Robert and Theresa Dyne are career schemers whose highest compliment for their daughter, Old Dolio, is that she learned how to forge before she could write. They fall in with Melanie, who finds the idea of scams exciting, and there is an extraordinary moment in the middle of Miranda July's new film when they come into the home of a dying man and essentially play house - but for him, or for each other?

(SOUNDBITE OF FILM, "KAJILLIONAIRE")

DEBRA WINGER: (As Theresa) How was school, hon?

UNIDENTIFIED ACTOR #2: (As character) It was fine, but I'm starving.

EVAN RACHEL WOOD: (As Old Dolio) Me, too.

WINGER: (As Theresa) Would you like some leftover cake?

UNIDENTIFIED ACTOR #2: (As character) OK.

RICHARD JENKINS: (As Robert) Oh.

WOOD: (As Old Dolio) He just scored?

JENKINS: (As Robert) Oh, he scored a one-holer (ph).

SIMON: "Kajillionaire" stars Richard Jenkins, Debra Winger, Gina Rodriguez and Evan Rachel Wood.

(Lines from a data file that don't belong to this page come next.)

(* ===== verification/JSONSerializable.v ===== *)
(** [src/pkg/utils/jsonserializable]: values of tasks that are kept as JSON.

    A JSON text is the tree of [CodecConfig]; that there is no text is [None].
    A Go map is its entries in the order of their keys, and not nil.  The conversion between
    decimal texts and floats is a parameter. *)

From Stdlib.Strings Require Import Ascii.
From S2P Require Import Prelude GoBytes GoStrings CCIPTypes CodecConfig NullUint32 WorkflowYaml.

Module JSONSerializable.
Import CodecConfig.CodecConfig WorkflowYaml.

(** What an interface holds: what JSON gives, and the byte strings, arrays,
    slices of other types and values with a [Hex] method of programs. *)
Inductive gval :=
  | GNil | GBool (b : bool) | GString (s : string) | GInt64 (z : Z) | GUint64 (z : Z) | GBig (z : Z) | GFloat (bits : Z)
  | GSlice (l : list gval) | GMap (m : list (string * gval))
  | GBytes (b : list byte) | GByteSlices (l : list (list byte)) | GByteArray (b : list byte) | GTypedSlice (l : list gval) | GHex (s : string).

Record JSONSerializable := mkJSON { Val : gval; Valid : bool }.
Inductive error := BadNumber | NotBytes.

Section json.
(** [strconv.ParseFloat(s, 64)], and the text of a float in JSON. *)
Context (ParseFloat : string → option Z) (FloatText : Z → string).

Definition getJSONNumberValue (value : string) : outcome error gval :=
  match CCIPTypes.SetString value with
  | Some bn => Ok (if bool_decide (inS 64 bn) then GInt64 bn else if bool_decide (inU 64 bn) then GUint64 bn else GBig bn)
  | None => match ParseFloat value with Some f => Ok (GFloat f) | None => Err BadNumber end
  end.

(** [ReinterpretJSONNumbers] of what a decoder that uses numbers gives. *)
Fixpoint ReinterpretJSONNumbers (v : jval) : outcome error gval :=
  match v with
  | JNull => Ok GNil
  | JBool b => Ok (GBool b)
  | JStr s => Ok (GString s)
  | JNumber n => getJSONNumberValue n
  | JArr l => let? s := omapM ReinterpretJSONNumbers l in Ok (GSlice s)
  | JObj o => let? m := omapM (λ p, let? v := ReinterpretJSONNumbers p.2 in Ok (p.1, v)) o in Ok (GMap (sortEntries m))
  end.

(** [UnmarshalJSON]: without a text the value is not valid, and null leaves
    everything as it was. *)
Definition UnmarshalJSON (js : JSONSerializable) (bs : option jval) : outcome error JSONSerializable :=
  match bs with
  | None => Ok (mkJSON (Val js) false)
  | Some JNull => Ok js
  | Some decoded => let? reinterpreted := ReinterpretJSONNumbers decoded in Ok (mkJSON reinterpreted true)
  end.

(** [stringToHex] of bytes. *)
Definition stringToHex (s : list byte) : string :=
  let str := hexEncode s in if decide (String.length str < 2) then ("0x" ++ str)%string else if negb (HasPrefix (ToLower str) "0x") then ("0x" ++ str)%string else str.

(** [replaceBytesWithHex], whose lists are nil if they are empty, and
    [json.Marshal] of what it gives. *)
Definition list_ (l : list jval) : jval := match l with [] => JNull | l => JArr l end.
Fixpoint replaced (v : gval) : jval :=
  match v with
  | GHex s => JStr s
  | GNil => JNull
  | GBytes b | GByteArray b => JStr (stringToHex b)
  | GByteSlices l => list_ (map (λ b, JStr (stringToHex b)) l)
  | GSlice l | GTypedSlice l => list_ (map replaced l)
  | GMap m => JObj (sortEntries (map (λ p, (p.1, replaced p.2)) m))
  | GBool b => JBool b
  | GString s => JStr s
  | GInt64 z | GUint64 z | GBig z => JNumber (Itoa z)
  | GFloat f => JNumber (FloatText f)
  end.
Definition MarshalJSON (js : JSONSerializable) : jval := if Valid js then replaced (Val js) else JNull.

Definition Empty (js : option JSONSerializable) : bool := match js with None => true | Some js => negb (Valid js) end.
(** [Value] and [Scan]; the bytes of the database are a JSON text. *)
Inductive dbJSON := DBNil | DBBytes (bs : option jval) | DBOther.
Definition Value (js : JSONSerializable) : dbJSON := if Valid js then DBBytes (Some (MarshalJSON js)) else DBNil.
Definition Scan (js : JSONSerializable) (value : dbJSON) : outcome error JSONSerializable :=
  match value with
  | DBNil => Ok (mkJSON GNil false)
  | DBBytes bs => UnmarshalJSON js bs
  | DBOther => Err NotBytes
  end.

(** *** Facts *)

(** A hexadecimal text never has the prefix itself. *)
Lemma stringToHex_prefix s : stringToHex s = ("0x" ++ hexEncode s)%string.
Proof.
  rewrite /stringToHex. destruct (decide _); [done|]. rewrite ToLower_hexEncode. destruct s as [|b s]; [done|]. cbn [hexEncode HasPrefix].
  assert (Ascii.eqb "x" (hexChar (Z_of_byte b mod 16)) = false) as -> by (by destruct b). by rewrite /= andb_false_r.
Qed.

Lemma gval_ind' (P : gval → Prop) :
  P GNil → (∀ b, P (GBool b)) → (∀ s, P (GString s)) → (∀ z, P (GInt64 z)) → (∀ z, P (GUint64 z)) → (∀ z, P (GBig z)) → (∀ f, P (GFloat f)) →
  (∀ l, Forall P l → P (GSlice l)) → (∀ m, Forall (λ p, P p.2) m → P (GMap m)) →
  (∀ b, P (GBytes b)) → (∀ l, P (GByteSlices l)) → (∀ b, P (GByteArray b)) → (∀ l, Forall P l → P (GTypedSlice l)) → (∀ s, P (GHex s)) → ∀ v, P v.
Proof.
  intros H1 H2 H3 H4 H5 H6 H7 Hs Hm H8 H9 H10 Ht H11. fix IH 1.
  intros [|b|s|z|z|z|f|l|m|b|l|b|l|s]; [exact H1|apply H2|apply H3|apply H4|apply H5|apply H6|apply H7| | |apply H8|apply H9|apply H10| |apply H11].
  - apply Hs. induction l; constructor; [apply IH|done].
  - apply Hm. induction m as [|[k v] m IHm]; constructor; [apply IH|done].
  - apply Ht. induction l; constructor; [apply IH|done].
Qed.

(** Values whose numbers have the ranges of their types, whose floats are read
    from their texts (as integers if these are integers), and whose maps are
    in order. *)
Definition floatOK (f : Z) : Prop :=
  match CCIPTypes.SetString (FloatText f) with Some z => Itoa z = FloatText f | None => ParseFloat (FloatText f) = Some f end.
Fixpoint good (v : gval) : Prop :=
  match v with
  | GFloat f => floatOK f
  | GSlice l | GTypedSlice l => foldr (λ v P, good v ∧ P) True l
  | GMap m => inOrder m.*1 ∧ foldr (λ p P, good p.2 ∧ P) True m
  | _ => True
  end.

Lemma getJSONNumberValue_Itoa z : ∃ g, getJSONNumberValue (Itoa z) = Ok g ∧ replaced g = JNumber (Itoa z).
Proof. rewrite /getJSONNumberValue CCIPTypes.SetString_Itoa. eexists. split; [reflexivity|]. by repeat case_bool_decide. Qed.
(** Lists that come back: as null if they are empty. *)
Lemma list_there l l' : Forall2 (λ j j', ∃ g, ReinterpretJSONNumbers j = Ok g ∧ replaced g = j') l l' → l = l' → ∃ g, ReinterpretJSONNumbers (list_ l) = Ok g ∧ replaced g = list_ l.
Proof.
  intros Hl <-. assert (∃ gs, omapM ReinterpretJSONNumbers l = Ok gs ∧ map replaced gs = l) as (gs & Hg & Hr).
  { induction l as [|j l IH]; [by exists []|]. apply Forall2_cons in Hl as [(g & Hg & Hr) Hl]. destruct (IH Hl) as (gs & Hgs & Hrs). exists (g :: gs). cbn. by rewrite Hg Hgs /= Hr Hrs. }
  destruct l as [|j l]; [by exists GNil|]. exists (GSlice gs). split; [change (list_ (j :: l)) with (JArr (j :: l)); cbn [ReinterpretJSONNumbers]; by rewrite Hg|]. cbn [replaced]. by rewrite Hr.
Qed.

(** What is marshalled is read again, and marshalled to the same: bytes as
    hexadecimal texts, empty lists as null. *)
Theorem marshalled_stable v : good v → ∃ g, ReinterpretJSONNumbers (replaced v) = Ok g ∧ replaced g = replaced v.
Proof.
  induction v as [|b|s|z|z|z|f|l IH|m IH|b|l|b|l IH|s] using gval_ind'; cbn [good].
  1-3: intros _; eexists; (split; [reflexivity|done]).
  1-3: intros _; apply getJSONNumberValue_Itoa.
  - rewrite /floatOK. cbn. rewrite /getJSONNumberValue. destruct (CCIPTypes.SetString (FloatText f)) as [z|] eqn:E; intros Hf.
    + rewrite -Hf. eexists. split; [reflexivity|]. by repeat case_bool_decide.
    + rewrite Hf. by eexists.
  - rewrite foldr_Forall. intros Hl. cbn [replaced]. eapply list_there; [|reflexivity]. rewrite Forall2_fmap. apply Forall_Forall2_diag. induction Hl; decompose_Forall_hyps; constructor; auto.
  - rewrite (foldr_Forall (λ p : string * gval, good p.2)). intros [Ho Hm]. cbn [replaced]. rewrite (sortEntries_id (map _ m)); [|by rewrite map_keys].
    assert (∃ gs, omapM (λ p, let? v := ReinterpretJSONNumbers p.2 in Ok (p.1, v)) (map (λ p, (p.1, replaced p.2)) m) = Ok gs ∧ gs.*1 = m.*1 ∧
      map (λ p, (p.1, replaced p.2)) gs = map (λ p, (p.1, replaced p.2)) m) as (gs & Hg & Hk & Hr).
    { clear Ho. induction Hm as [|[k v] m Hv _ IHm]; [by exists []|]. apply Forall_cons in IH as [H1 H2]. destruct (H1 Hv) as (g & Hg & Hr). destruct (IHm H2) as (gs & Hgs & Hks & Hrs).
      exists ((k, g) :: gs). cbn in *. by rewrite Hg Hgs /= Hks Hr Hrs. }
    exists (GMap gs). split; [cbn [ReinterpretJSONNumbers]; rewrite Hg; cbn; by rewrite sortEntries_id ?Hk|]. cbn [replaced]. by rewrite Hr sortEntries_id ?map_keys.
  - intros _. by eexists.
  - intros _. cbn [replaced]. eapply list_there; [|reflexivity]. rewrite Forall2_fmap. apply Forall_Forall2_diag, Forall_forall. intros b _. by eexists.
  - intros _. by eexists.
  - rewrite foldr_Forall. intros Hl. cbn [replaced]. eapply list_there; [|reflexivity]. rewrite Forall2_fmap. apply Forall_Forall2_diag. induction Hl; decompose_Forall_hyps; constructor; auto.
  - intros _. by eexists.
Qed.

(** A valid value comes back valid, with the same JSON, and from the database
    too, unless it is null: then the receiver stays as it was. *)
Lemma json_reread v js : good v → replaced v ≠ JNull →
  ∃ js', UnmarshalJSON js (Some (MarshalJSON (mkJSON v true))) = Ok js' ∧ Scan js (Value (mkJSON v true)) = Ok js' ∧ Valid js' = true ∧ MarshalJSON js' = MarshalJSON (mkJSON v true).
Proof.
  intros Hv Hn. destruct (marshalled_stable v Hv) as (g & Hg & Hr). exists (mkJSON g true). cbn [MarshalJSON Valid Val Value Scan].
  rewrite /UnmarshalJSON. destruct (replaced v); try done; rewrite Hg; done.
Qed.
(** Whatever a value is, a new one that is read from its JSON has the same. *)
Lemma json_there js : (Valid js = true → good (Val js)) → ∃ js', UnmarshalJSON (mkJSON GNil false) (Some (MarshalJSON js)) = Ok js' ∧ MarshalJSON js' = MarshalJSON js.
Proof.
  destruct js as [v []]; cbn [Valid Val]; [|intros _; by eexists]. intros Hv. destruct (replaced v) eqn:Hn; try by (destruct (json_reread v (mkJSON GNil false) (Hv eq_refl)) as (js' & H1 & _ & _ & H2); [by rewrite Hn|by exists js']).
  rewrite /MarshalJSON /= Hn. by eexists.
Qed.
Lemma null_kept js : UnmarshalJSON js (Some JNull) = Ok js ∧ Scan js DBNil = Ok (mkJSON GNil false).
Proof. done. Qed.
End json.

(** An empty list is marshalled as null, which does not change what it is read
    into. *)
Example empty_list_null PF FT : MarshalJSON FT (mkJSON (GSlice []) true) = JNull ∧
  UnmarshalJSON PF (mkJSON (GString "old") true) (Some (MarshalJSON FT (mkJSON (GSlice []) true))) = Ok (mkJSON (GString "old") true).
Proof. done. Qed.
Example numbers_read PF : ReinterpretJSONNumbers PF (JArr [JNumber "1"; JNumber "9223372036854775808"; JNumber "18446744073709551616"]) =
  Ok (GSlice [GInt64 1; GUint64 9223372036854775808; GBig 18446744073709551616]).
Proof. by vm_compute. Qed.
End JSONSerializable.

And Miranda July, the director, singer, actor and artist joins us from Los Angeles. Thanks so much for being with us.

MIRANDA JULY: So glad to be here.

SIMON: Boy, that's a scene. And I got to tell you, it's, like, almost the one time that I really liked the characters.

JULY: I know. And they're pretending, right?

SIMON: Yeah, exactly. But - as if, like, from emotional muscle memory or something, I don't know. It's an extraordinary scene. It really is. Did you like the characters? You had to spend a lot of time with them. Tell us how they came into being, if you could.

JULY: Yeah. I mean, they - this is the first movie I've made as both a mother and a daughter. So I think - you know, the way when you've only been a child, like, parenting is this kind of seamless - it's like the sky above. You can only shake your fist at it. And then when you become a parent, you're like, oh, this is just a series of somewhat arbitrary decisions I've made.

SIMON: Yeah.

JULY: And so, I think in that sense - I don't know that I'm sympathetic to the parents in this movie, but I understand their logic, you know? Like, I understand how it makes sense to them and, you know, how you could even become self-righteous such that you might become almost villainous.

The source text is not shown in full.